From a tiny entry point at the tip of my little finger, an army of nasties breached the defenses of my skin. Their goal was to reach my heart and shut it down — forever.
The tingling caught my attention. Unlike the “pins and needles” associated with a sleeping limb in the process of waking up, this feeling worked in reverse. The tingling didn’t lessen, it moved; slowly and inexorably across the hand, then marched past the wrist and up my arm.
I’d been in a neighbour’s garden admiring the flowers. Exotic places come complete with exotic bugs and the caterpillar I disturbed looked the part, dressed in elegant black and yellow stripes. If I had known it had been napping underneath the leaf, I wouldn’t have touch the flower. But I innocently fingered the flower and the caterpillar “fingered” me. Before I could apologize for the intrusion, the little critter bit me on the pinky.
There wasn’t anyone around that afternoon. The resident nurse was away and I was too ignorant to panic. I simply went home, curious about the odd reaction I was having to a caterpillar bite. At the time, the incident looked like just another missionary adventure that would make good telling when sanctified by the appropriate embellishments.

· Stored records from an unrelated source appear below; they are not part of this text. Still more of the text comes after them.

(* ===== verification/ServiceActor.v ===== *)
(** The actor of the agent service (src/crates/philo-agent-service/src/actor/):
    its state and one definition per method of mod.rs, commands.rs,
    catalog.rs and snapshot.rs.

    Module [service_actor] has the methods in a state monad whose [None] is a
    Rust panic; only [debug_assert] panics, in the checking profile. A spawned
    child task is a value that says what it will do; its result comes back as
    an argument of [handle_task_result]. What happens between two methods is
    in ServiceSystem.v. *)

From S2P Require Import Prelude RustStr Kernel Session SessionLifecycle SessionContext SessionStore.
From S2P Require Import Tools Runtime RuntimeMapping Operation Outlets Epoch Coordinator.
From S2P Require Import Service ServiceSnapshot ServiceMapping ServiceFeed.
Import runtime service service_snapshot feed.

Module service_actor.

(** ** Data *)

Record ActiveFrontend : Type := {
  active_id : FrontendInstanceId;
  active_generation : FrontendLeaseGeneration
}.

Inductive ServiceShutdownState : Type :=
| Running | StopAccepting | RuntimeDraining | ChildrenJoining | Stopped.
#[export] Instance ServiceShutdownState_eq_dec : EqDecision ServiceShutdownState.
Proof. solve_decision. Defined.

Inductive ViewKind : Type :=
| ViewSnapshot (token : SnapshotLoadToken)
| ViewLoad (token : SnapshotLoadToken)
| ViewPreview (request_generation : Z).

(** What a spawned child does: the future that [spawn_child] is given. *)
Inductive ServiceTask : Type :=
| TaskStoreView (request_id : FrontendRequestId) (epoch : FrontendEpoch) (kind : ViewKind)
    (session_id : string)
| TaskInstall (request_id : FrontendRequestId) (epoch : FrontendEpoch) (request : AssembleRequest)
| TaskSubmit (request_id : FrontendRequestId) (epoch : FrontendEpoch)
    (spec : coordinator.OperationSpec)
| TaskCancel (request_id : FrontendRequestId) (operation_id : string)
| TaskCompaction (request_id : FrontendRequestId) (spec : coordinator.CompactionSpec)
| TaskCancelMaintenance (request_id : FrontendRequestId) (maintenance_id : string)
| TaskShutdown (mode : epoch.ShutdownMode) (deadline : Z)
| TaskRuntimeSnapshot (epoch : FrontendEpoch)
| TaskListSessions (request_id : FrontendRequestId) (epoch : FrontendEpoch)
| TaskRenameSession (request_id : FrontendRequestId) (epoch : FrontendEpoch)
    (session_id title : string).

(** [Result<A, E>] as a value. *)
Abbreviation Result A E := (E + A)%type.

Inductive ServiceTaskResult : Type :=
| ResStoreView (request_id : FrontendRequestId) (epoch : FrontendEpoch) (kind : ViewKind)
    (session_id : string) (result : Result session.SessionContextView string)
| ResInstall (request_id : FrontendRequestId) (epoch : FrontendEpoch) (name : string)
    (result : Result AssembledGeneration AssembleError)
| ResSubmit (request_id : FrontendRequestId) (epoch : FrontendEpoch)
    (result : Result coordinator.OperationAccepted coordinator.AdmissionError)
| ResCancel (request_id : FrontendRequestId) (result : coordinator.CancelResult)
| ResCompaction (request_id : FrontendRequestId)
    (result : Result MaintenanceId coordinator.MaintenanceError)
| ResCancelMaintenance (request_id : FrontendRequestId) (result : coordinator.CancelResult)
| ResShutdown (result : Result ShutdownReport ShutdownError)
| ResRuntimeSnapshot (epoch : FrontendEpoch) (snapshot : RuntimeSnapshot)
| ResListSessions (request_id : FrontendRequestId) (epoch : FrontendEpoch)
    (result : Result (list store.SessionSummary) session.SessionError)
| ResRenameSession (request_id : FrontendRequestId) (epoch : FrontendEpoch)
    (result : Result unit string).

(** A child of the [JoinSet]: [child_end] is [None] while it runs, and
    [Some None] when it panicked. *)
Record Child : Type := {
  child_id : nat;
  child_task : ServiceTask;
  child_end : option (option ServiceTaskResult)
}.

Inductive SupervisorReply : Type :=
| ReplyAttach (result : Result FrontendLease AttachError)
| ReplyDetach (result : Result DetachReport DetachError)
| ReplyShutdown.

(** [AgentServiceActor], less its ports. *)
Record Actor : Type := {
  generation_cell : CurrentGeneration;
  session_generations : SessionGenerationCache;
  live : LiveOperationSnapshot;
  queued : list QueuedOperationSummary;
  maintenance : option FrontendMaintenance;
  availability : FrontendAvailability;
  confirmations : ConfirmationMap;
  feed_end : FrontendFeed;
  epoch : FrontendEpoch;
  revision : FrontendRevision;
  snapshot : SnapshotState;
  attached : option ActiveFrontend;
  next_lease_generation : Z;
  health : ServiceHealth;
  notices : list string;
  latest_snapshot : option FrontendRequestId;
  latest_preview : option (FrontendRequestId * Z);
  live_cursor : Z;
  applied_runtime_snapshot_revision : Z;
  runtime_snapshot_inflight : bool;
  session_seq : Z;
  session_nonce : Z;
  runtime_closed : bool;
  child_tasks : list Child;
  child_requests : gmap nat (option FrontendRequestId);
  shutdown : ServiceShutdownState
}.

(** The actor and what its methods touch: the runtime's subscription, the
    answers given on the [oneshot]s of confirmations and to the supervisor, how
    many tasks were spawned and how often the outside was asked. *)
Record World : Type := {
  actor : Actor;
  subscription : list RuntimeEvent;
  subscription_closed : bool;
  answers : Answers;
  supervisor_replies : list SupervisorReply;
  tasks_spawned : nat;
  reads : nat
}.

The invaders marched on, fighting to gain the high ground of my shoulder. Homeland Security responded to the threat as a new band of warriors appeared from the citadel somewhere near my heart. What they caused during their advance wasn’t exactly pain, but I was definitely feeling the need to pay attention as the drama unfolded within me.
These new soldiers trekked across my chest in direction of the left shoulder. Collision with the intruders was imminent. I actually expected to see my skin pop as the battle was engaged.
The armies met. Slowly, my gallant troops pushed back the foreigners. Down the arm, across the wrist, back down to the end of my finger they poured in full retreat, leaving nothing behind but normal sensation.
I called the nurse that evening and described the incident in the garden.
“How long ago were you bitten?”
“And you have no other symptoms?”
“How do you feel?”
“Good. Then it looks like you are going to live.”
I thought she was joking, poking a little fun at me for making such a big story out of a little bite. She wasn’t kidding.
I had been bitten by a gusano de pollo, a Spanish word which basically boils down to “chicken killer”. It seems that chickens don’t have the necessary antibodies to fight off the poison from these pretty, but nasty, little caterpillars.
While I stood in my living room stupidly exulting in yet another interesting story to tell, death had been marching up my arm. Happily for me, the alarm bells rang in the barracks of my self-defense force, and my antibodies responded by launching themselves into the fray. They literally raced across my body and met the enemy head on, forcing the poison to retreat the way it had come, destroying it with the same vigor with which it was bent on destroying me.
Some people don’t have natural antibodies which can fight off poisons in the body. Happily for me, mine were alive and well.
The garden of life has many “chicken killers” lying in wait for the unsuspecting. Surrounded by the beauty of experiences and experiments, we don’t always see the dark underbelly to the leaves of our desires. The bites of evil that nip us may even seem harmless — at first. But without adequate defenses to fight off the poison of a temptation yielded to, or a test failed and the lesson unlearned, our momentary defeat could easily become a monumental disaster. It pays to know that we have a supply of antibodies before the enemy bites.
The battle in the garden of life is won in another garden, one where caterpillars aren’t welcome and the antibody armies can clean their weapons in preparation for the next assault. Here we renew the resources that help us keep our fingers to ourselves and our encounters with killer caterpillars to a minimum. It’s a quiet place where only God’s voice is heard*, a beautiful place where Jesus once faced His greatest test, and where He waits for us today**. They call it the Garden named Prayer.